This is 2026 and everyone should have their own LLM benchmark!
I like writing, obviously, but oftentimes I am anxious to start and can postpone it indefinitely, shuffling talking points in my mind and procrastinating in front of a blank page. Now, part of it is of course the creative process, but partly I just need a small initial push to get the process rolling.
Wouldn’t it be nice to start already from a first draft generated by an LLM from my raw thoughts and observations? And ideally this draft should be as close as possible to what I would want to see in the end both by content, and structure, and style. The only thing left was to find the best model for that.
Benchmarking Methodology
Luckily I already have a dozen or so blog posts which I could use for this experiment. The plan was the following:
-
Preparation: Manually write prompts with my “thoughts and observations” for the suitable posts, which can later be used for generation.

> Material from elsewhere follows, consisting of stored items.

Lemma remove_exact text foreign bs ref : view text = Some (foreign, bs) →
  removePolicyBlock text ref =
    if bool_decide (ref ∈ refs bs)
    then if bool_decide (drop ref bs = []) || closed foreign then Some (compose foreign (drop ref bs), true) else None
    else Some (text, false).
Proof.
  unfold view, removePolicyBlock. destruct (parseManagedConfig text) as [m|]; [|done]. cbn. intros [= <- <-]. unfold findPolicyBlock.
  destruct (List.find _ _) as [b|] eqn:Hfind.
  - rewrite (bool_decide_true (ref ∈ refs (policies m))) by (apply dec_stable; intros Hn%find_ref; congruence). fold (drop ref (policies m)).
    destruct (drop ref (policies m)) as [|b' peers]; [by rewrite bool_decide_true|]. rewrite bool_decide_false by done. cbn [negb andb orb]. by destruct (closed _).
  - by rewrite bool_decide_false by by apply find_ref.
Qed.
(* ===== verification/Contents.v ===== *)
(** Everything a file can be, now or after a crash: what a write, a barrier and
    a failed attempt do to it. *)

From S2P Require Import Prelude FileModel AtomicWriter AtomicFacts StateStore TargetStore JournalDisk.
Open Scope string_scope.
Open Scope nat_scope.

(** Every entry the path has or may come back with is a file whose content is
    synced and satisfies [S]. *)
Definition contents (d : Disk) (path : string) (S : string → Prop) : Prop := ∀ e, crash_entry d path e →
  ∃ n i, e = Some n ∧ d_nodes d !! n = Some i ∧ i_saved i = Some (i_content i) ∧ S (i_content i).

Lemma contents_mono d path (S S' : string → Prop) : contents d path S → (∀ s, S s → S' s) → contents d path S'.
Proof. intros Hc HS e He. destruct (Hc e He) as (n & i & ? & ? & ? & ?). exists n, i. auto. Qed.

Lemma contents_now d path S : contents d path S → ∃ n i, lookup_path d path = Some (n, i) ∧ i_saved i = Some (i_content i) ∧ S (i_content i).
Proof.
  intros Hc. destruct (Hc (d_names d !! path)) as (n & i & Hn & Hi & Hs & HS); [by left|]. exists n, i. split; [by apply lookup_path_Some|done].
Qed.

Lemma contents_saved d path S : contents d path S → content_saved d path.
Proof. intros Hc n i Hl. destruct (contents_now _ _ _ Hc) as (n' & i' & Hl' & Hs & _). congruence. Qed.

Lemma contents_object d path S s : contents d path S → object_at d path s → S (content s).
Proof. intros Hc Ho. destruct (contents_now _ _ _ Hc) as (n & i & Hl & _ & HS). by rewrite (object_unique _ _ _ _ _ Ho Hl). Qed.

Lemma contents_aside d d' path S : wf d → aside d d' → visible path → contents d path S → contents d' path S.
Proof.
  intros Hw Ha Hp Hc e He. unfold crash_entry in He. rewrite (as_names _ _ Ha), (as_stale _ _ Ha) in He by done.
  destruct (Hc e He) as (n & i & -> & Hi & Hs & HS). exists n, i. split; [done|]. rewrite (as_nodes _ _ Ha); [done|]. by eapply crash_entry_lt.
Qed.

Lemma contents_new_file d d' path text options fd j S : new_file d d' path text options fd j → visible path → contents d path S →
  contents d' path (λ s, S s ∨ s = text).
Proof.
  intros [Hsw (i & target & Hs & Hwant)] Hp Hc e He. destruct (sw_crash _ _ _ _ _ Hsw path e Hp He) as [[_ ->]|Hc0].
  - unfold wanted, is_file in Hwant. destruct (wanted_metadata _ _ _ _) as [[u g] m]. destruct Hwant as (_ & Hic & His & _), Hs as (_ & Sc & Ss & _).
    exists fd, j. split_and!; [done|apply (sw_node _ _ _ _ _ Hsw)|congruence|right; congruence].
  - destruct (Hc e Hc0) as (n & k & -> & Hk & Hsk & HS). destruct (sw_nodes _ _ _ _ _ Hsw n k Hk) as (k' & Hk' & _ & Hc' & Hs' & _).
    exists n, k'. split_and!; [done|done|congruence|left; by rewrite Hc'].
Qed.

Lemma holds_contents d path text : holds d path text → contents d path (λ s, s = text).
Proof.
  intros (n & i & Hl & Hc & Hs & He) e Hce. exists n, i. apply lookup_path_Some in Hl as [_ Hi]. split_and!; [by apply He|done|congruence|done].
Qed.

Lemma contents_holds d path text : contents d path (λ s, s = text) → (∀ e, crash_entry d path e → e = d_names d !! path) → holds d path text.
Proof.
  intros Hc Hone. destruct (contents_now _ _ _ Hc) as (n & i & Hl & Hs & Hi). exists n, i. split_and!; [done|done|congruence|].
  intros e He. rewrite (Hone e He). by apply lookup_path_Some in Hl as [? _].
Qed.

Lemma contents_synced d path S n i : contents d path S → lookup_path d path = Some (n, i) → contents (synced d) path (λ s, s = i_content i).
Proof. intros Hc Hl. apply holds_contents. apply (holds_synced d path n i Hl). by eapply contents_saved. Qed.

(** After a conditional replacement. *)
Lemma write_contents d d' path text options r S : wf d → visible path → exclusiveCreate options = false → contents d path S →
  write_post d path text options r d' →
  wf d' ∧ contents d' path (λ s, durabilityConfirmed r.2 = false ∧ S s ∨ installed r.2 = true ∧ s = text) ∧
  (durabilityConfirmed r.2 = true → holds d' path text).
Proof.
  intros Hw Hp He Hc Hpost. split; [by apply (write_post_others path _ _ _ _ _ Hw) in Hpost as [? _]|]. unfold write_post in Hpost.
  destruct (installed r.2) eqn:Hi.
  - destruct Hpost as (_ & (fd & j & Hnew & _) & Hdur & _). destruct (durabilityConfirmed r.2).
    + split; [|intros _; eapply holds_new_file; eauto]. eapply contents_mono; [eapply holds_contents, holds_new_file; eauto|]. auto.
    + split; [|done]. eapply contents_mono; [by eapply contents_new_file|]. naive_solver.
  - destruct Hpost as (_ & Hd & _ & [Ha|(Hx & _)]); [|congruence]. rewrite Hd. split; [|done]. eapply contents_mono; [by eapply contents_aside|]. auto.
Qed.

(** After the barrier for a captured state. *)
Lemma barrier_contents d d' path s S b : wf d → contents d path S → (if b : bool then object_at d path s ∧ d' = synced d else d' = d) →
  wf d' ∧ contents d' path (λ x, S x ∧ (b = true → x = content s)).
Proof.
  intros Hw Hc. destruct b; [|intros ->; split; [done|]; by eapply contents_mono; [exact Hc|]; intros x Hx]. intros [Ho ->]. split; [by apply synced_wf|].
  pose proof Ho as (n & i & Hl & _). rewrite (object_unique _ _ _ _ _ Ho Hl). destruct (contents_now _ _ _ Hc) as (n' & i' & Hl' & _ & HS).
  eapply contents_mono; [by eapply contents_synced|]. intros x ->. split; [done|]. intros _. congruence.
Qed.
Lemma apply_once_ok M j value : stands M j (λ l, l = records j) (λ s, s = text0) → Inv j → (nextId j + 1 < 2 ^ 64)%Z → coherent (records j) path text0 →
  ∃ res M', apply_once journal_path clock semantics path p value M = (res, M') ∧
    match res with
    | Thrown => safe M'
    | Returned (inl b) => safe M' ∧ (b = true → ∃ text, achieved value text M')
    | Returned (inr _) => (∃ v, closed foreign = true ∧ word v = true ∧ settled v (candidate v) (nextId j) M') ∧ ∃ r, claims (records j) p = [r] ∧ status r = Prepared
    end.
Proof.
  intros Hst Hinv Hn Hcoh. assert (sound (records j) text0) as Hs0 by (split; [done|by exists bs]). assert (∀ M, stands M j (λ l, l = records j) (λ s, s = text0) → safe M) as Hstay.
  { intros M1 Hst1. eapply safe_intro; [exact Hst1|]. by intros l s -> ->. }
  unfold apply_once. rewrite the_route. destruct (validatePolicyValue p value) eqn:Hval; cbn [negb]; [|by eexists _, _; split; [reflexivity|]; split; [apply Hstay|]]. apply valid_value_word in Hval as Hv. cbn [route_key route_path route_policyRef].
  unfold tbind at 1. destruct (capture_call M j _ Hst) as (o & M1 & He1 & Hst1 & Hbefore). rewrite He1. destruct o as [before|]; [|by eexists _, _; split; [reflexivity|]; split; [apply Hstay|]].
  specialize (Hbefore before eq_refl). unfold tbind at 1, the_journal. rewrite (st_journal _ _ _ _ _ _ Hst1), Hbefore.
  destruct (parseManagedConfig text0) as [model|] eqn:Hparse; [|by eexists _, _; split; [reflexivity|]; split; [apply Hstay|]].
  pose proof (the_policies model Hparse) as Hpol. rewrite coherence_proves, Hpol. pose proof Hcoh as Hall. apply (coherent_view _ _ _ _ _ seen0) in Hall. rewrite Hall. cbn [negb].
  destruct (sound0_inv _ Hall) as [Hoth Hown]. destruct (effectiveValue text0 key) as [effective|] eqn:Heff; [|by eexists _, _; split; [reflexivity|]; split; [apply Hstay|]].
  rewrite findActive_owner. destruct (owner (records j) p path key) as [active|] eqn:Howner; [|by eexists _, _; split; [reflexivity|]; split; [apply Hstay|]].
  unfold tbind at 1. destruct (resolve_active_ok before Hbefore model effective Hparse Heff M1 j active value Hst1 Hinv Howner Hoth Hown) as (res & M2 & He2 & Hres & Hagain). rewrite He2.
  destruct res as [[b| |previous active']|]; cbn in Hres.
  - eexists _, _. split; [reflexivity|]. cbn. destruct Hres as [? Hach]. split; [done|]. intros Hb. eauto.
  - eexists _, _. split; [reflexivity|]. cbn. split; [done|]. destruct (Hagain eq_refl) as (r & -> & Hs). exists r. by apply owner_Some in Howner as [? _].
  - destruct Hres as (j2 & active2 & Hst2 & Hinv2 & Hn2 & Hoth2 & Hs2 & Hown2 & Hprev). assert (safe M2) as Hsafe2 by (eapply safe_intro; [exact Hst2|]; by intros l s -> ->).
    destruct (_ && negb _); [by eexists _, _; split; [reflexivity|]|]. rewrite (upsert_exact _ _ _ _ _ _ seen0). destruct (closed foreign) eqn:Hcl; [|by eexists _, _; split; [reflexivity|]].
    destruct (String.eqb _ text0); cbn [negb]; [by eexists _, _; split; [reflexivity|]|]. destruct (relationsValidInCandidate _ _ _); cbn [negb]; [|by eexists _, _; split; [reflexivity|]].
    unfold tbind. destruct (write_candidate_safe before Hbefore M2 j2 value previous active2 Hst2 Hinv2 ltac:(by rewrite Hn2) Hoth2 Hs2 Hown2 Hv Hcl Hprev) as (res & M3 & He3 & Hsafe3 & Hach).
    rewrite He3. destruct res as [b|]; (eexists _, _; split; [reflexivity|]); [|done]. split; [done|]. intros ->. eauto.
  - eexists _, _. split; [reflexivity|done].
Qed.
(** * Release *)

Notation without := (compose foreign (drop (ref_text p) bs)).

Lemma sound_without l : others l → closed foreign = true ∨ drop ref bs = [] → sound l without.
Proof.
  intros Ho Hcl. destruct (view_elim _ _ _ seen0) as (Hf & Hbs & Hnd). destruct (drop_ok ref bs Hbs Hnd) as [Hd1 Hd2]. pose proof (compose_view foreign (drop ref bs) Hf Hcl Hd1 Hd2) as Hv. split.
  - apply (coherent_view _ _ _ _ _ Hv). apply forallb_forall. intros b [Hin Hne]%list_elem_of_In%drop_elem. by apply Ho.
  - exists (drop ref bs). split; [done|]. apply drop_twice.
Qed.

(** The sub-block is gone: on disk, and the journal still has the record. *)
Definition released (i : MutationId) (M : Machine) : Prop := ∃ j r, stands M j (λ l, l = records j) (λ s, s = without) ∧ Inv j ∧ claims (records j) p = [r] ∧ mid r = i.

Lemma release_write_ok M j r before : content before = text0 → stands M j (λ l, l = records j) (λ s, s = text0) → Inv j → claims (records j) p = [r] →
  sound (records j) text0 → sound (records j) without →
  ∃ res M', release_write route before without M = (res, M') ∧ safe M' ∧ (res = Returned RelSuccess → released (mid r) M') ∧ res ≠ Returned RelNothingToDo.
Proof.
  intros Hbefore Hst Hinv Hc Hs0 Hs1. unfold release_write. cbn [route_path route_policyRef]. unfold tbind at 1. destruct (install_call M j _ _ before without Hst) as (ok & w & M2 & He & Hst2 & Hsome & Hdone).
  rewrite He. cbn [fst snd]. assert (∀ M3, stands M3 j (λ l, l = records j) (λ s, ok = false ∧ s = text0 ∨ installed w = true ∧ s = without) → safe M3 ∧
    ∃ b' M4, (if installed w then on_etc (compensate path w before) else tret true) M3 = (Returned b', M4) ∧ safe M4) as Hundo.
  { intros M3 Hst3. split; [eapply safe_intro; [exact Hst3|]; cbv beta; naive_solver|]. destruct (undo_write before Hbefore M3 j w _ Hst3) as (b' & M4 & He4 & Hst4); [naive_solver|done|].
    exists b', M4. split; [done|]. eapply safe_intro; [exact Hst4|]. cbv beta. naive_solver. }
  destruct ok; cbn [negb].
  - destruct (Hdone eq_refl) as [Hi _]. destruct (Hsome Hi) as [state Hstate]. rewrite Hstate.
    set (look := let+ same := on_etc (targetStateMatches path state) in _). assert (∃ g M3, look M2 = (Returned g, M3) ∧ stands M3 j (λ l, l = records j) (λ s, true = false ∧ s = text0 ∨ installed w = true ∧ s = without)) as (g & M3 & He3 & Hst3).
    { subst look. unfold tbind. destruct (etc_look journal_path path (targetStateMatches path state) M2 j _ _ _ Hst2 (looks_matches_target path _)) as (same & M3 & He3 & _ & _ & Hst3 & _). rewrite He3. destruct same; cbn [negb]; [|eexists _, _; split; [reflexivity|exact Hst3]].
      destruct (etc_look journal_path path _ M3 j _ _ _ Hst3 (looks_capture path)) as (o & M4 & He4 & _ & _ & Hst4 & _). rewrite He4. eexists _, _. split; [reflexivity|exact Hst4]. }
    unfold tbind. rewrite He3. destruct g; cbn [negb].
    + eexists _, _. split; [reflexivity|]. split; [by apply Hundo|]. split; [|done]. intros _. exists j, r. split_and!; try done. eapply stands_mono; [exact Hst3|done|]. naive_solver.
    + destruct (Hundo M3 Hst3) as (_ & b' & M4 & He4 & Hsafe). rewrite Hi in He4. rewrite He4. by eexists _, _.
  - destruct (Hundo M2 Hst2) as (_ & b' & M4 & He4 & Hsafe). unfold tbind. rewrite He4. eexists _, _. split; [reflexivity|]. split; [done|]. by destruct (preconditionFailed w).
Qed.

Of course this is not pure or scientifically correct, but this whole benchmark is not particularly serious anyway.
-
Generation: Provide each prompt and all posts except the to-be-generated one as style references to the generation models and ask them to generate a draft in my style. I used OpenCode for this to keep it close to the real usage, even though it probably does not suit well all the models.
-
Evaluation: Feed each original post together with all corresponding generated ones to all evaluations models and ask them to score on 1-10 scale how much work it would be to turn each draft into the finished article. All generated articles are anonymized for this step to avoid any bias.
-
Analysis: Average out each generator+evaluator scores over all posts and produce a pretty result table. Instead of using any fancy plotting libraries I produced the table as an SVG image programmatically from the raw data.
In both generation and evaluation prompts I intentionally avoided any specifics on what to concentrate on (voice, structure, tone) and let the models decide for themselves what was relevant.
Results
As seen from the table both GPT-5.2 and Claude Sonnet 4.5 performed noticeably better than others, although still far from perfect. I was expecting to see a bias in models towards their own texts, but none of them showed it, with the two leaders giving preference to each other. As suspected, the last two places went to Mistral and TNG Chimera - models least adapted for using OpenCode.
According to my observations the generated posts mostly struggled with brevity and natural, personal tone. All too often they fell into a “documentation trap” producing more overexplaining and formal tutorials instead of personal blog posts. In their defense, some of my posts are indeed just dry technical instructions, but Claude and GPT were best at deciding which topic calls for which tone. Another challenge unsurprisingly was my somewhat dry humor, which was often either missing completely (making the text sound tutorial-like) or was too forced and cringe to the level of “How do you do, fellow kids?”.
All in all, even if some of the drafts I read were quite good, I am not sure I am tempted to use this scheme in the future. Not even once did I feel the urge to start editing the drafts I read - perhaps because they just sound like someone else’s thoughts. I think I simply enjoy the process of writing too much to rob myself of enjoyment by automating it.
Observations and Remarks
Nevertheless, I don’t consider this project to be a failure as I still learned something out of it.
-
In the first version of the evaluation template I asked the model to give a score before providing a short reasoning behind it. However, this could have accidentally led to models justifying a random score instead of really evaluating them. In the final version I first require reasoning and only then the score.
-
I was happy to have used Scala for writing a small CLI tool that automated the steps. It made it much easier to understand, review, and trust the proposed AI changes (compared to python, for example) without any overhead (that Rust would have brought).
-
Assembling an SVG file from code was surprisingly easy and gave me full control over the resulting image. It probably would have been much harder to replicate it with some visualization library or an HTML table/grid. I highly recommend this approach.
-
During development I noticed that models sometimes had problems understanding which generated post is written by which model, thus leading to confusing evaluations. Turns out this was a bug in OpenCode that I reported and that was promptly fixed afterwards.
-
In the end I ran the benchmark three times and averaged the scores, because after a single run one model was unbelievably better than all the rest. Still, because each request had a very short context, it probably cost more in tokens to write the code (I used mostly GLM 4.7 for that and was impressed by its quality).